"How do you mean that his appointment was settled?" asked Katharine, with great self-command. Lady Henmarsh turned her head away from the dressing-table, and looked full at her, as she answered:

"Why, Lord A. had promised to take him as his private secretary, when his turn should come; you know those diplomatic people have their regular order of succession; he told Lily Daventry all about it at the Tresillians' ball. He had been idling through the season, he said, and amusing himself the best way he could, in anticipation of going to work in earnest. He rather thought he should have gone a little earlier; and to tell you the truth, Kate, I wish he had." There was meaning in the speaker's tone, and Katharine understood it. Her eye lighted angrily, as she asked, in the coldest possible voice:

"Indeed! may I ask you why Mr. Gordon Frere's movements are of interest to you, Lady Henmarsh?"
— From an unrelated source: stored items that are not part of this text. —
(** A server with one user, whose second point has failed to load. *)
Module DemoRequests.
Import PlainUuid.
Import DiskOp.
Import (hints) DiskOp.
Open Scope string_scope.
#[local] Existing Instance plain_foreign.

#[export] Instance demo_store : StoreLib op store := {|
  RepoIndexed := string;
  via_iter sch _ := Ok {| mount := sch; native_rename := false |};
  blocking := Ok; with_logging o := o;
  vfs_operator _ := docs;
  repo_operator src := mret {| mount := rs_scheme src; native_rename := false |};
  op_list _ _ := mret [];
  open_indexed src := mret (rs_scheme src); init_repo _ := mret ();
  job_open o _ := mret (mount o); job_init o _ := mret (mount o);
  create_dir_all _ := mret (); show_status := message;
|}.
Definition good : VfsPoint :=
  {| pt_id := id1; Points.name := "docs"; max_bytes := None; Points.read_only := false; scheme := "fs";
     config := {["root" := "/srv/docs"]}; is_repo := false; repo_password := None |}.
Definition bad : VfsPoint :=
  {| pt_id := id2; Points.name := "old"; max_bytes := None; Points.read_only := false; scheme := "s3";
     config := ∅; is_repo := false; repo_password := None |}.
Definition ann : VfsUser := {| username := "ann"; points := [good; bad] |}.
#[export] Instance demo_json : JsonLib := {|
  to_json _ := Ok "ann"; from_json _ := Ok (points ann) |}.
(* ===== verification/Transfer.v ===== *)
(** * Transfers ([server.rs]: [vfs_transfer] and its job)

    Copying and moving files and trees between mounts. [vfs_transfer] decides in the
    request whether the transfer is allowed and collects a [TransferPlan]; [run_transfer]
    is the body of the background job that carries it out: a native rename or native
    copies within a mount, otherwise streaming in chunks; a move deletes its source last,
    a failed transfer cleans up its destination.

    The job's state is the world together with what it reports and what it is told:
    the byte counters and the progress bar, and the answers its cancel token and the
    clock will give, so that a cancellation can come at any point. *)

From S2P Require Import Prelude.
From S2P Require Import RustStr.
From S2P Require Import Errors.
From S2P Require Import Paths.
From S2P Require Import Service.
From S2P Require Import Mounts.
From S2P Require Import Points.
From S2P Require Import LocalFs.
From S2P Require Import Users.
From S2P Require Import Db.
From S2P Require Import Store.
From S2P Require Import SetVfs.
From S2P Require Import Requests.
From S2P Require Import Events.
From stdpp Require Import options.
Close Scope string_scope.
Import Progress.

(** [Operator::info] (scheme, root, name), ranged reads, [std::fs::metadata]. *)
Class TransferApi (O W : Type) `{FileApi O W} := {
  op_info : O → string * string * string;
  op_read_range : O → string → N → N → M W DalError string;
  local_len : W → string → option N;
  (** [Status::to_string] *)
  status_text : Status → string;
}.

Definition SPOOL_CHUNK : N := 8 * 1024 * 1024.

Section Job.
Context {O W : Type} `{TransferApi O W} `{Foreign}.

Record TransferPlan := {
  src_op : O;
  dst_op : O;
  src_path : string;
  dst_path : string;
  src_is_dir : bool;
  entries : list (string * Meta);
  total_bytes : N;
  copying : bool;
  native : bool;
  (** point root, destination file, quota *)
  local_quota : option (string * string * option N);
}.
Implicit Types (plan : TransferPlan).

(** [cancels] and [clock] are the answers to come; after them the token is not
    cancelled. *)
Record Job := {
  jw : W;
  bar : TxProgress;
  sent : list Data;
  done : N;
  total : N;
  cancels : list bool;
  clock : list (N * N);
}.
Implicit Types (s : Job).
Definition set_jw w s : Job :=
  {| jw := w; bar := bar s; sent := sent s; done := done s; total := total s; cancels := cancels s; clock := clock s |}.
Definition set_bar b evs s : Job :=
  {| jw := jw s; bar := b; sent := sent s ++ evs; done := done s; total := total s; cancels := cancels s; clock := clock s |}.
Definition set_counts d t s : Job :=
  {| jw := jw s; bar := bar s; sent := sent s; done := d; total := t; cancels := cancels s; clock := clock s |}.
Definition set_answers c k s : Job :=
  {| jw := jw s; bar := bar s; sent := sent s; done := done s; total := total s; cancels := c; clock := k |}.

(** A call on an operator; its error is put into words by [f]. *)
Definition on_op {A} (f : DalError → string) (m : M W DalError A) : M Job string A := λ s,
  let '(r, w) := m (jw s) in (map_err f r, set_jw w s).
(** The same where the code looks at the error itself. *)
Definition try_op {A} (m : M W DalError A) : M Job string (result DalError A) := λ s,
  let '(r, w) := m (jw s) in (Ok r, set_jw w s).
"Come, come, Kate, don't speak like that to me," said her friend; "you know perfectly well how dear you are to me, and what an interest I take in every thing that nearly or remotely concerns you. I'm sure you can't deny that, my dear."

A bend of the head, a softened expression in the face were the sole answer.

"And I must say," continued Lady Henmarsh, "I am very much mortified at the way Gordon Frere has set people talking about you."

"About me?"

"Yes, my dear, about you. He paid you very marked attention, and you received it with quite enough complacency to set people talking--don't be angry, Kate, I don't blame you; you were not to know that he meant nothing. And then, for you, and me, the nearest friend you had--a friend standing, in the eyes of the world, in the place of a mother--to be the only people of his acquaintance, as it appears we are, ignorant of the fact that he was going abroad immediately. Just suppose, Kate, you had cared for him as much as he tried to make you, and as I am very much afraid many people think you do! No, a male flirt is my abhorrence, and Gordon is one aux bouts des ongles. I assure you, Lady Daventry--and you know she is not at all an ill-natured woman, or given to scandal--asked some very unpleasant questions. I really wish I had seen the gentleman; every one else seems to have seen him. He was in town only three days, and I really believe he called in person on every one else, though he only left a card for Sir Timothy. Did he call here?" Lady Henmarsh asked the question very suddenly; and as Katharine answered it, her cheeks reddened with a painful blush, which did not fade again during the interview.

"No, Lady Henmarsh, he did not."

"Ah, I thought so. And now, my dear Kate, let me speak to you, as I feel, with the affection of a mother and the experience of a woman of the world. Gordon Frere has treated you very ill; he has exposed you to comments, very injurious and painful to any girl, still more so to a girl situated as you are. He might have made you miserable, as well as ridiculous, if he had succeeded in making you love him. Now you must defeat his unmanly triumph, and silence all the talk among our countless dear friends who are amusing themselves at your expense. Your being ill just now is peculiarly unfortunate; I know they will say you are shutting yourself up, and doing the Didone abbandonata. You have rather unfortunately good health, Katharine, for this sort of thing, and have long defied hot suns and iced creams too successfully to escape suspicion by pleading them now. I really wish, my dear girl, you would come out for a drive; there are still many people to see you--take an old woman's advice, Kate, and don't disdain precaution, because you are not conscious of its need. No one can afford to be laughed at; and if you are wise, you will reject Mr. Gordon Frere's legacy of ridicule."